Task directions = Go over the data and copy out each line with "emit" in it.

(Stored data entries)
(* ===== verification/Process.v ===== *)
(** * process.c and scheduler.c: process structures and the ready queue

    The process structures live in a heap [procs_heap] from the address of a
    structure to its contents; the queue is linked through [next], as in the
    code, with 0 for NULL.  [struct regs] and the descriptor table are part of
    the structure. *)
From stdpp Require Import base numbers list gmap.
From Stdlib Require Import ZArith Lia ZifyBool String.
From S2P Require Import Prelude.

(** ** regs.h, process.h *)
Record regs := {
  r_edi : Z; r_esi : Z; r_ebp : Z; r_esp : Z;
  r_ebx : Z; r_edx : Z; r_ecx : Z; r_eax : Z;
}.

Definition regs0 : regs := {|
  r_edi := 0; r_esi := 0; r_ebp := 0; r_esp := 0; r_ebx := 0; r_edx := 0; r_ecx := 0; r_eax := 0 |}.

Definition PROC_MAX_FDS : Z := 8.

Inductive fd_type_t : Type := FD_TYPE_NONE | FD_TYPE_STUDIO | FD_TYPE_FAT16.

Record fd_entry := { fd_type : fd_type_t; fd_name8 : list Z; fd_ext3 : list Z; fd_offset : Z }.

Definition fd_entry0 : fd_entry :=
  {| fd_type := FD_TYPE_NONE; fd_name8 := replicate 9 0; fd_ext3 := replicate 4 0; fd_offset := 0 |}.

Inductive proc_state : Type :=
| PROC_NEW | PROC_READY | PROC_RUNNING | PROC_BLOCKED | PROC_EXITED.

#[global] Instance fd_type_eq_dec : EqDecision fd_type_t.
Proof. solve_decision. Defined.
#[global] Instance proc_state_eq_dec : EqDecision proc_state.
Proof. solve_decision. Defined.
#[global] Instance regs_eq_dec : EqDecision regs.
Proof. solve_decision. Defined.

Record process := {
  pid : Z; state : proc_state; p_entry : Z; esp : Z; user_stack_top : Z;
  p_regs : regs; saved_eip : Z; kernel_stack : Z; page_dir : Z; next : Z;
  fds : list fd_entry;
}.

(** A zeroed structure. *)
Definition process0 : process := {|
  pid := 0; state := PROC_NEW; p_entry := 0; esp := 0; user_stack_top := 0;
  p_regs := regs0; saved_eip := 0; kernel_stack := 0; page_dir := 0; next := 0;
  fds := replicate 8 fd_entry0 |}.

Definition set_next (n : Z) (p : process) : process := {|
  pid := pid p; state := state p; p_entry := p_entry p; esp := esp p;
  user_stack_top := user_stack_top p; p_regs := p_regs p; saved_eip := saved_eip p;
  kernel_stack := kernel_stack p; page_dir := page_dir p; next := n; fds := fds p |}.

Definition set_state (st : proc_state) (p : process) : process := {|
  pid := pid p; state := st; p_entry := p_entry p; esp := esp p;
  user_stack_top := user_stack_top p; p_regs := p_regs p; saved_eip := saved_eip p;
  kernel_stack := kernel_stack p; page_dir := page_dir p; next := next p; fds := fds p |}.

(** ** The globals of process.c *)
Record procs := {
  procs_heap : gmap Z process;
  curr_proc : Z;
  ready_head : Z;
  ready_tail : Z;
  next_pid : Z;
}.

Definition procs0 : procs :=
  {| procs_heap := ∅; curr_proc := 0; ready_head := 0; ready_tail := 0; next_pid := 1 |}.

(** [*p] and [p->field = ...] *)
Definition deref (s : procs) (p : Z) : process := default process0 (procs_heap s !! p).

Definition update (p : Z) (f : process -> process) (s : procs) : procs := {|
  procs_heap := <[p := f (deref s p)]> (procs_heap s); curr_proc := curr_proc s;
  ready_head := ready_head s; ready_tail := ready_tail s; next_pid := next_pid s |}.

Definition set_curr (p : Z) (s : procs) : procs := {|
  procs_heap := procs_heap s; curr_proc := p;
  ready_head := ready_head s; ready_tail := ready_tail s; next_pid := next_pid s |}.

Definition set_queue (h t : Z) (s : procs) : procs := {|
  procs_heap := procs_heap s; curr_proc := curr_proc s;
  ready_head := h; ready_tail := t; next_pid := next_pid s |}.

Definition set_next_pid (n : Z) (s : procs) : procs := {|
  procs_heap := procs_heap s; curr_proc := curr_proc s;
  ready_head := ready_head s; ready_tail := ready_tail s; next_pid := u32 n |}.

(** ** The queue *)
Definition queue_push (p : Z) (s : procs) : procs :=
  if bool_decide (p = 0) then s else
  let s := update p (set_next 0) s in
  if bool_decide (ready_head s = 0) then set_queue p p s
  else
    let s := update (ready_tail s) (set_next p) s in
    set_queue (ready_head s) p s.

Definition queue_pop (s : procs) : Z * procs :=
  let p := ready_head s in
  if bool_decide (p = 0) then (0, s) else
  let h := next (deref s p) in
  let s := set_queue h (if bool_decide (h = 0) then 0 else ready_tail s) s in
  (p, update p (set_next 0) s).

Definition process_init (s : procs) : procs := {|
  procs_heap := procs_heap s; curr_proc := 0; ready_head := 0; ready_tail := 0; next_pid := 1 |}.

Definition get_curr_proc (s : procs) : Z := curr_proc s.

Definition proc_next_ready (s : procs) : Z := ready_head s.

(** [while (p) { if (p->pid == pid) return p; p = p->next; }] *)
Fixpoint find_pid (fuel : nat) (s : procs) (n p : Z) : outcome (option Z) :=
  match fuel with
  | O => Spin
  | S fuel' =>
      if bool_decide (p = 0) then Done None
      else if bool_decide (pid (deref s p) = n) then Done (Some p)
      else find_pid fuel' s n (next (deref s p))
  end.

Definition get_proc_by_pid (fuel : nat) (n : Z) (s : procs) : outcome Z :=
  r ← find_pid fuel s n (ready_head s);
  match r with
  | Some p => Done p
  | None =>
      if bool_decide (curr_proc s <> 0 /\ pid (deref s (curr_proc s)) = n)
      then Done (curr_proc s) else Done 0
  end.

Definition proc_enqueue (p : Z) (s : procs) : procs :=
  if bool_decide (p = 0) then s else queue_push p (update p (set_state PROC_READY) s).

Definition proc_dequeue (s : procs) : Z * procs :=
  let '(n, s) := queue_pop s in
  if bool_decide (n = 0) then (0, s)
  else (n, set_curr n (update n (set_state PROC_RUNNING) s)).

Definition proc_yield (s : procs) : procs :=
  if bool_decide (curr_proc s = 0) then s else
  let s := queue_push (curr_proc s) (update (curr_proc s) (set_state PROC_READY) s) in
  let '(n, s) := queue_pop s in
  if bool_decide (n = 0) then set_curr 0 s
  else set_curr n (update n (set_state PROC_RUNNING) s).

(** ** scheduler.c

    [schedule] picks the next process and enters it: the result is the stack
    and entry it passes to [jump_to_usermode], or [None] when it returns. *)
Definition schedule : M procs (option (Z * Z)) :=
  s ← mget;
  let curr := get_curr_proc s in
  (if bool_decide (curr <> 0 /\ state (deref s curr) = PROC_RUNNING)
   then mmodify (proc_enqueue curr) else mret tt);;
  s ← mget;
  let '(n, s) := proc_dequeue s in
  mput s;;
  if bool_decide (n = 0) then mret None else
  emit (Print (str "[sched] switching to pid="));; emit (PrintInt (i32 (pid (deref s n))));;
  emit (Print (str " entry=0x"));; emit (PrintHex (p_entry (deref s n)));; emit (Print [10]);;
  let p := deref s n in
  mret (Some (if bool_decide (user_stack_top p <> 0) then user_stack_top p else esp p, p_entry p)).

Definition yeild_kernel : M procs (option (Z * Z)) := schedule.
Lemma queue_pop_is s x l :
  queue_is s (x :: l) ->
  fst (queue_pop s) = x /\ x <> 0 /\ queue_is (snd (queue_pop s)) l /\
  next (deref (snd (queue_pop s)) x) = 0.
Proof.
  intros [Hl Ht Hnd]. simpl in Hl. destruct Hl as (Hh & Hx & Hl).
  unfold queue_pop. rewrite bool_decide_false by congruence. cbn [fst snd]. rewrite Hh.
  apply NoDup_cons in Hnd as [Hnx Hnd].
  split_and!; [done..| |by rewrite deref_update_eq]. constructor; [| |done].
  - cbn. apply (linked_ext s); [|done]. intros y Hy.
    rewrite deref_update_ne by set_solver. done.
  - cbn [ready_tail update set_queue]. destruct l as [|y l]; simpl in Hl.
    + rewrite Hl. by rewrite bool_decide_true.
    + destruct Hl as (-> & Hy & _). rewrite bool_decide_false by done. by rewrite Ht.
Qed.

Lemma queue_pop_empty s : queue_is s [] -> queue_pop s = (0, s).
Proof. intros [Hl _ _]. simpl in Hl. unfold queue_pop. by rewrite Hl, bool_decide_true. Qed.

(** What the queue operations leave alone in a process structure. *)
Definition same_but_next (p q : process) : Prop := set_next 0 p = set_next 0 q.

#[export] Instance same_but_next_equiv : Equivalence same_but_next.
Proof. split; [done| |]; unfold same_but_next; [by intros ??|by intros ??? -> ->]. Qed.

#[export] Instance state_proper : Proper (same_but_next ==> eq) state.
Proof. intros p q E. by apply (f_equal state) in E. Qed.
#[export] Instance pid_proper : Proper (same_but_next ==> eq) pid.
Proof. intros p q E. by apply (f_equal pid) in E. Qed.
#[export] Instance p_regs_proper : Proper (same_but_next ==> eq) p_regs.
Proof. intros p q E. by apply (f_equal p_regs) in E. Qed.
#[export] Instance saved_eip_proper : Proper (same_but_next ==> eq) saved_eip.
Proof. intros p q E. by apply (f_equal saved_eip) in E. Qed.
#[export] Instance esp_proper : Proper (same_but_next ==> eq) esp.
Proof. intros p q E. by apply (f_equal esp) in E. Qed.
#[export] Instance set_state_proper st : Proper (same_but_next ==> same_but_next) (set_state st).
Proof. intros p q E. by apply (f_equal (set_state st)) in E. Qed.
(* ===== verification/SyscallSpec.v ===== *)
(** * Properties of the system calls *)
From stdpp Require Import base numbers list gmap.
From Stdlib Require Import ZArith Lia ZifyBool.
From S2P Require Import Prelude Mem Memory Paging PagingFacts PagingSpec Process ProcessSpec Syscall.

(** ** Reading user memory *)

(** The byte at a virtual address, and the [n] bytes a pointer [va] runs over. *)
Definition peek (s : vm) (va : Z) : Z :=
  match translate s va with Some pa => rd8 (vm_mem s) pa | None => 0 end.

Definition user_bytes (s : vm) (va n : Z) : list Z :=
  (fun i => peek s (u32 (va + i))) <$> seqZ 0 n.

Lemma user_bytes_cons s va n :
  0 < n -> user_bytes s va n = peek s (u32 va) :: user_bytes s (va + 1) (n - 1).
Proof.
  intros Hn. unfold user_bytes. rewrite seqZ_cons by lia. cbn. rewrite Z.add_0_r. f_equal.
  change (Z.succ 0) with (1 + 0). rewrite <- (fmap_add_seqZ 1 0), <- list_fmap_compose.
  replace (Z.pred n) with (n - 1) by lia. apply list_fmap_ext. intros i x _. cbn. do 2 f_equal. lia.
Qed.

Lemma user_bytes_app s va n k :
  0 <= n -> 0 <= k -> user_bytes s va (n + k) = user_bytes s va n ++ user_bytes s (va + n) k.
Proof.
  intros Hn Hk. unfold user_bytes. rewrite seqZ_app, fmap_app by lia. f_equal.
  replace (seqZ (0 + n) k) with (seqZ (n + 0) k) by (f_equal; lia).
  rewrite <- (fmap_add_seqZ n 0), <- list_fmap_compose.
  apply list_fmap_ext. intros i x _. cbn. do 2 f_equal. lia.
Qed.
---
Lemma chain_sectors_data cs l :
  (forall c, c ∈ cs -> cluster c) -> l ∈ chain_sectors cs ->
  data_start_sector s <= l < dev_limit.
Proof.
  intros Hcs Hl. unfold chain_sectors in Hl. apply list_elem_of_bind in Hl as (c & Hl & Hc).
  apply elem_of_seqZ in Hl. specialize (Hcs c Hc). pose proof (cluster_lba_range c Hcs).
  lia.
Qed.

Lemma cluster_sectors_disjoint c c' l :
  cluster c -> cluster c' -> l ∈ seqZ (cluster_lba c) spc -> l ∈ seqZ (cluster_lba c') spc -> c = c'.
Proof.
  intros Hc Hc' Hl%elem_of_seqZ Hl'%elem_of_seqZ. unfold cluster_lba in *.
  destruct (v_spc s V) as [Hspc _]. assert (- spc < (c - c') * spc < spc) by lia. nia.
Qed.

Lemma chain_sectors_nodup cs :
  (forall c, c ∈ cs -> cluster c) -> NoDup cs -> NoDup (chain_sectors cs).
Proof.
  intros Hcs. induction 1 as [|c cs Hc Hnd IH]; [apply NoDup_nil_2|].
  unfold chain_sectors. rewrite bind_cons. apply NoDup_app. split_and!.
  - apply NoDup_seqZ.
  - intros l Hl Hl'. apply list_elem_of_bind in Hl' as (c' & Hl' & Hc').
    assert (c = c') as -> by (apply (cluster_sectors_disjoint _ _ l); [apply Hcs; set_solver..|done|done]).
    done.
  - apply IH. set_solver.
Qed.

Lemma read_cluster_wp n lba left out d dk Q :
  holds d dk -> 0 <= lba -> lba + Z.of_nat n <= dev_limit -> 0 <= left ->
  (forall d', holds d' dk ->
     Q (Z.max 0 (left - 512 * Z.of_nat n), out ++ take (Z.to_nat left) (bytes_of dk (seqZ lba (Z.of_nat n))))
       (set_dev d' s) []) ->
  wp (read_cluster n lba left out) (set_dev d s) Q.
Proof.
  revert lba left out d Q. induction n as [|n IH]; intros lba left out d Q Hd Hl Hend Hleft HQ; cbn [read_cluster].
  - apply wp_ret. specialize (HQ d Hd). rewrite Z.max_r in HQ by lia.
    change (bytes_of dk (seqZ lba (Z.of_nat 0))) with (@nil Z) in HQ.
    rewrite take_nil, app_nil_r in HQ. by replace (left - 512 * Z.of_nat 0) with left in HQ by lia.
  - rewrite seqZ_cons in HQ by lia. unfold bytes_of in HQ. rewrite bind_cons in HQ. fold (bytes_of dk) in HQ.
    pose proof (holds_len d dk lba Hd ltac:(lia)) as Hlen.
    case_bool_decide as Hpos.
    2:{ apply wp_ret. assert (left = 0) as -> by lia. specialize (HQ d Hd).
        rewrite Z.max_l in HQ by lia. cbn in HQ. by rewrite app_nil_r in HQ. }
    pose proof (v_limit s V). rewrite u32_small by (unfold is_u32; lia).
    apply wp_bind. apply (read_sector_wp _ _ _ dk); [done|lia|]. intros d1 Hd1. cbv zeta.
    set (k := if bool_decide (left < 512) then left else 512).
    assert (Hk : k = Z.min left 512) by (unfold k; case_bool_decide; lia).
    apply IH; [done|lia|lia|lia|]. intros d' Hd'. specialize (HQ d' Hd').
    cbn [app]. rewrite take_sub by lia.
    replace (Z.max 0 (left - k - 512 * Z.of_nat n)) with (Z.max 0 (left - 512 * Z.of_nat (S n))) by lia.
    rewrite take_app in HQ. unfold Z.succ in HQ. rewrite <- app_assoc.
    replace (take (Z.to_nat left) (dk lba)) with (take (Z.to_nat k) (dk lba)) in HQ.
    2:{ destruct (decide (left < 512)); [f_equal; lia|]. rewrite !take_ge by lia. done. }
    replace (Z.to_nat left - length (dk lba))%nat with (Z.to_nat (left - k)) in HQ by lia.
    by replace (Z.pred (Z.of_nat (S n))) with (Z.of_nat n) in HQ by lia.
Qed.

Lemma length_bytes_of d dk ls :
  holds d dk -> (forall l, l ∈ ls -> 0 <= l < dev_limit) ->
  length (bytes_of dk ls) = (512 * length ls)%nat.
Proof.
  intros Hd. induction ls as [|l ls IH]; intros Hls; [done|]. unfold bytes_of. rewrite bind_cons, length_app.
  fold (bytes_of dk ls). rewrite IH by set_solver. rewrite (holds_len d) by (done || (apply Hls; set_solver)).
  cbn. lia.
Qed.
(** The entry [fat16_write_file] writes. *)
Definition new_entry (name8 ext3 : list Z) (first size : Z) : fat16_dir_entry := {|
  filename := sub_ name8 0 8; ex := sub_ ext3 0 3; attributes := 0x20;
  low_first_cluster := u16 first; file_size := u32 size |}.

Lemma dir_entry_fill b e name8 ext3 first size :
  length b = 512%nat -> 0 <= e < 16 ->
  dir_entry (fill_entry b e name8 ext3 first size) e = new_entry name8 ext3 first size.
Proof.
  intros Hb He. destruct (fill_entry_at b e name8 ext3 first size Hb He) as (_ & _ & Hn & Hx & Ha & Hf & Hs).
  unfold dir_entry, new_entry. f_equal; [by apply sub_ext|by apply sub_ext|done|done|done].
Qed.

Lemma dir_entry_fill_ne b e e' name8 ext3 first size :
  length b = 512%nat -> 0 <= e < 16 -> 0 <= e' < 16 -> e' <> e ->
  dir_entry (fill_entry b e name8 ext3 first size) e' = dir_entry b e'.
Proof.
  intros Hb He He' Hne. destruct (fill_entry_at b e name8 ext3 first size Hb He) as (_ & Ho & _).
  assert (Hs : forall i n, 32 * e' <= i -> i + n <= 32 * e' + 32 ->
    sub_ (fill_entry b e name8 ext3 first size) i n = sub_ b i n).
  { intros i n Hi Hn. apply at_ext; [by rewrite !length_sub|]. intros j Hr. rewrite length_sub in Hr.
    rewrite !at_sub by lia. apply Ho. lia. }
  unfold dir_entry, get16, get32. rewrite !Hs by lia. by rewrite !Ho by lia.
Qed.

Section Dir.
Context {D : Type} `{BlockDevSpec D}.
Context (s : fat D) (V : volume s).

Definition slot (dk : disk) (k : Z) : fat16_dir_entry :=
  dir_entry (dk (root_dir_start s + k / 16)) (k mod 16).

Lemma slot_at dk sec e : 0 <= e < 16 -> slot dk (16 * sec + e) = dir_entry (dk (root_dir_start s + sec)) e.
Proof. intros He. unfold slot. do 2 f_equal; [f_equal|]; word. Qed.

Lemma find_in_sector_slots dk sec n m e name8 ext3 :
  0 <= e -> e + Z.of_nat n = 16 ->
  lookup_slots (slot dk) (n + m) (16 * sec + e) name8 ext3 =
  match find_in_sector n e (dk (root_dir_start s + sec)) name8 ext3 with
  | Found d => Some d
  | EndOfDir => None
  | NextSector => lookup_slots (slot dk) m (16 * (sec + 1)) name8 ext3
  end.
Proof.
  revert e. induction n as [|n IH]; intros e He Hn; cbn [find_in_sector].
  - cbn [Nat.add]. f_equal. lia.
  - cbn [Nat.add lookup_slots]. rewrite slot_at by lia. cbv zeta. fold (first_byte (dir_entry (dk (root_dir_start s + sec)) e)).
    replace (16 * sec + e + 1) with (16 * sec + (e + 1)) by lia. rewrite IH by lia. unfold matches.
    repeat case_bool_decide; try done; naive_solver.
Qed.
---
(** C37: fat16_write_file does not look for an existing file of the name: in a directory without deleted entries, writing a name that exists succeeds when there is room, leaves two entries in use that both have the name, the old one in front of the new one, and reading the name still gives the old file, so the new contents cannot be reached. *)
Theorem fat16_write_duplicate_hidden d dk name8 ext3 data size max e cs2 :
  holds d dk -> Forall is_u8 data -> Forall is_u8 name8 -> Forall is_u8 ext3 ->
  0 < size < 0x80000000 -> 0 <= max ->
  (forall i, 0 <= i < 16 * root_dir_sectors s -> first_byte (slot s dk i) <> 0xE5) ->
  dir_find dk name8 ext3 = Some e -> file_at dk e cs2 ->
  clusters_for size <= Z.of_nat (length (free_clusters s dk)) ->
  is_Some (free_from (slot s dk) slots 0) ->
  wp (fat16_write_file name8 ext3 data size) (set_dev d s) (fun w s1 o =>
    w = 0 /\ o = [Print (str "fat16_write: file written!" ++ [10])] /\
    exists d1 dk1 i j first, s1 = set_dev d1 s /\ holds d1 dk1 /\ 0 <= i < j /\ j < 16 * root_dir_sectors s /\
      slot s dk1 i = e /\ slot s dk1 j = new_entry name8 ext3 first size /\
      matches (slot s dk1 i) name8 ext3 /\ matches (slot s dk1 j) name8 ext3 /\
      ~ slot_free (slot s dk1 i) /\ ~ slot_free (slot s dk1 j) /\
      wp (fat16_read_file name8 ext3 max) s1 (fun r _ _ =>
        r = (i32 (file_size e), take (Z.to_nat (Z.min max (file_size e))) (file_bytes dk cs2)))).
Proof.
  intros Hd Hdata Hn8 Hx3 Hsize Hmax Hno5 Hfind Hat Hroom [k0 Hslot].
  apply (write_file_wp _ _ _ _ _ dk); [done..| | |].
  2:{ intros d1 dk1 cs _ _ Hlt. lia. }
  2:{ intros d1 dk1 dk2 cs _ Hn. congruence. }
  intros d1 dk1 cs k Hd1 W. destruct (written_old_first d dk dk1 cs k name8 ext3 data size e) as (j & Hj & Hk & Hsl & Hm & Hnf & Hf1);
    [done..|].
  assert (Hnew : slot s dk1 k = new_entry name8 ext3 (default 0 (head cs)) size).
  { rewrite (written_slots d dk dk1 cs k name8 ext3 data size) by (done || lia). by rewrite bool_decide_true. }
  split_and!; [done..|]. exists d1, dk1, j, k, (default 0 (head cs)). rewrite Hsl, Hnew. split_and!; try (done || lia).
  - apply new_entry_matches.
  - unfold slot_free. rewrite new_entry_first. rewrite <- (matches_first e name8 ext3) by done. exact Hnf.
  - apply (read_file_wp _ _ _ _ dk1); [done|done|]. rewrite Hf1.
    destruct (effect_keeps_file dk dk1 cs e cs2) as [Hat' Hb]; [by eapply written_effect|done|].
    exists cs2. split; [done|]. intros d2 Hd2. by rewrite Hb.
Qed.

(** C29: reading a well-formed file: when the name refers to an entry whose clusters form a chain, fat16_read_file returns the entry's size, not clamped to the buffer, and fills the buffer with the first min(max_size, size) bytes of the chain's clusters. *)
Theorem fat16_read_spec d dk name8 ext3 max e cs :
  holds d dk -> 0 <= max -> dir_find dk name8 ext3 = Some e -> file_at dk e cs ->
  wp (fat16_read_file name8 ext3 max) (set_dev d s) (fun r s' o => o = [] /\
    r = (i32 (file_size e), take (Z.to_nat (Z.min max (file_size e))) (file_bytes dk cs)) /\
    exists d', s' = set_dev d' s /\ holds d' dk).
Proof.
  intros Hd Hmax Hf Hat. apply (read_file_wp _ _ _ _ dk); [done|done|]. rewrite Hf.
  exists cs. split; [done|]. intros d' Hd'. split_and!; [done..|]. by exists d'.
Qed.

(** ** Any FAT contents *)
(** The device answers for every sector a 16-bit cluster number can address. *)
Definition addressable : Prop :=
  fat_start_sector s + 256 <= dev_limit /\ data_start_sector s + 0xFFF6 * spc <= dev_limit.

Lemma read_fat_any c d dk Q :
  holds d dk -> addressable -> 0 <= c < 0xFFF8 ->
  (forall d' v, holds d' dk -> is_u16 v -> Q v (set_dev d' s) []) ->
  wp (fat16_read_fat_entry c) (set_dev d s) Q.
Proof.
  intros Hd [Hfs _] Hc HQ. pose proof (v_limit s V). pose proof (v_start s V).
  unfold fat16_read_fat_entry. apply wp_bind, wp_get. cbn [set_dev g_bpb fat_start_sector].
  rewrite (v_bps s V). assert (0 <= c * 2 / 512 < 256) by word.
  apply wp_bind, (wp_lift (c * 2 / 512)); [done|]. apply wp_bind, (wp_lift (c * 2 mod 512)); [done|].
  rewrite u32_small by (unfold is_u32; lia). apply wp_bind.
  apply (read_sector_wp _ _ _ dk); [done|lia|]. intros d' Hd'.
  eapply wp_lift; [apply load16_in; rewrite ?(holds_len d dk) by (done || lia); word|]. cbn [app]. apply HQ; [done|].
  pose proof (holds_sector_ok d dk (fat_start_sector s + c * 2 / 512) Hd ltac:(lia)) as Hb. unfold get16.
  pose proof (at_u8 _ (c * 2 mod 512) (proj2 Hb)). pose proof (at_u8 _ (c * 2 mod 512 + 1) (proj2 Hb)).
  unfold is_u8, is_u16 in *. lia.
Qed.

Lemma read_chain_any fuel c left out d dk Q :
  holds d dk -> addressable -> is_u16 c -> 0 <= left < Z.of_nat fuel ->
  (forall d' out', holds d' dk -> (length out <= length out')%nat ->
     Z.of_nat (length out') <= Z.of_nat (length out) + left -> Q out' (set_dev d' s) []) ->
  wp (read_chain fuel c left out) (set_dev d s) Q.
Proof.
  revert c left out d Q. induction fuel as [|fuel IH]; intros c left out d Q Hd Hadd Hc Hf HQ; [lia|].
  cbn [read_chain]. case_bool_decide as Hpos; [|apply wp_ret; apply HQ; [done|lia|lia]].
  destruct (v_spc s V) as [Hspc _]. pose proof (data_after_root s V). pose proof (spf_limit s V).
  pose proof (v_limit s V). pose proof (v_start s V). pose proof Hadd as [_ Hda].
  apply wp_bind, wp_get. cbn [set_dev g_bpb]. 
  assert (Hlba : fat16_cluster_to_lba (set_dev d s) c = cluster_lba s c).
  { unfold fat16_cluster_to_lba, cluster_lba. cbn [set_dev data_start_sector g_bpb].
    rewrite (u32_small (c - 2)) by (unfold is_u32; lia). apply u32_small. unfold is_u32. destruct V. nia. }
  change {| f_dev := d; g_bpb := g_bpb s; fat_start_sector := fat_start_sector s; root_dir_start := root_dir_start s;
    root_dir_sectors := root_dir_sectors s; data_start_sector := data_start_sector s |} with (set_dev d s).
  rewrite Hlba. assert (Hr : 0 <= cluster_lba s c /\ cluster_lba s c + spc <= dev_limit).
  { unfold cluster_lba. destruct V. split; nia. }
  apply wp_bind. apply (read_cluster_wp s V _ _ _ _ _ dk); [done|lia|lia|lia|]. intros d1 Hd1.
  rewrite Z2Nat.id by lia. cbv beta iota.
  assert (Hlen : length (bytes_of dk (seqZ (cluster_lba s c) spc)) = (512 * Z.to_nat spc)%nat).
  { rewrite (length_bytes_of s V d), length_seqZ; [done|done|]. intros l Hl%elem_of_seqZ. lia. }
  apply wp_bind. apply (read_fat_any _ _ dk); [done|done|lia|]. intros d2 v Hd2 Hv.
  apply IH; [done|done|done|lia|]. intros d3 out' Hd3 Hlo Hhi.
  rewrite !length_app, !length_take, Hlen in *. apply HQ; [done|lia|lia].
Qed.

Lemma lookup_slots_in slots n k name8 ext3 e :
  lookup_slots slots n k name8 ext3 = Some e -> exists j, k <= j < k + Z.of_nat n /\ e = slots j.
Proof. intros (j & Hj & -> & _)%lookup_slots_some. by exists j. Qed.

Answer space =
  emit (Print (str "[sched] switching to pid="));; emit (PrintInt (i32 (pid (deref s n))));;
  emit (Print (str " entry=0x"));; emit (PrintHex (p_entry (deref s n)));; emit (Print [10]);;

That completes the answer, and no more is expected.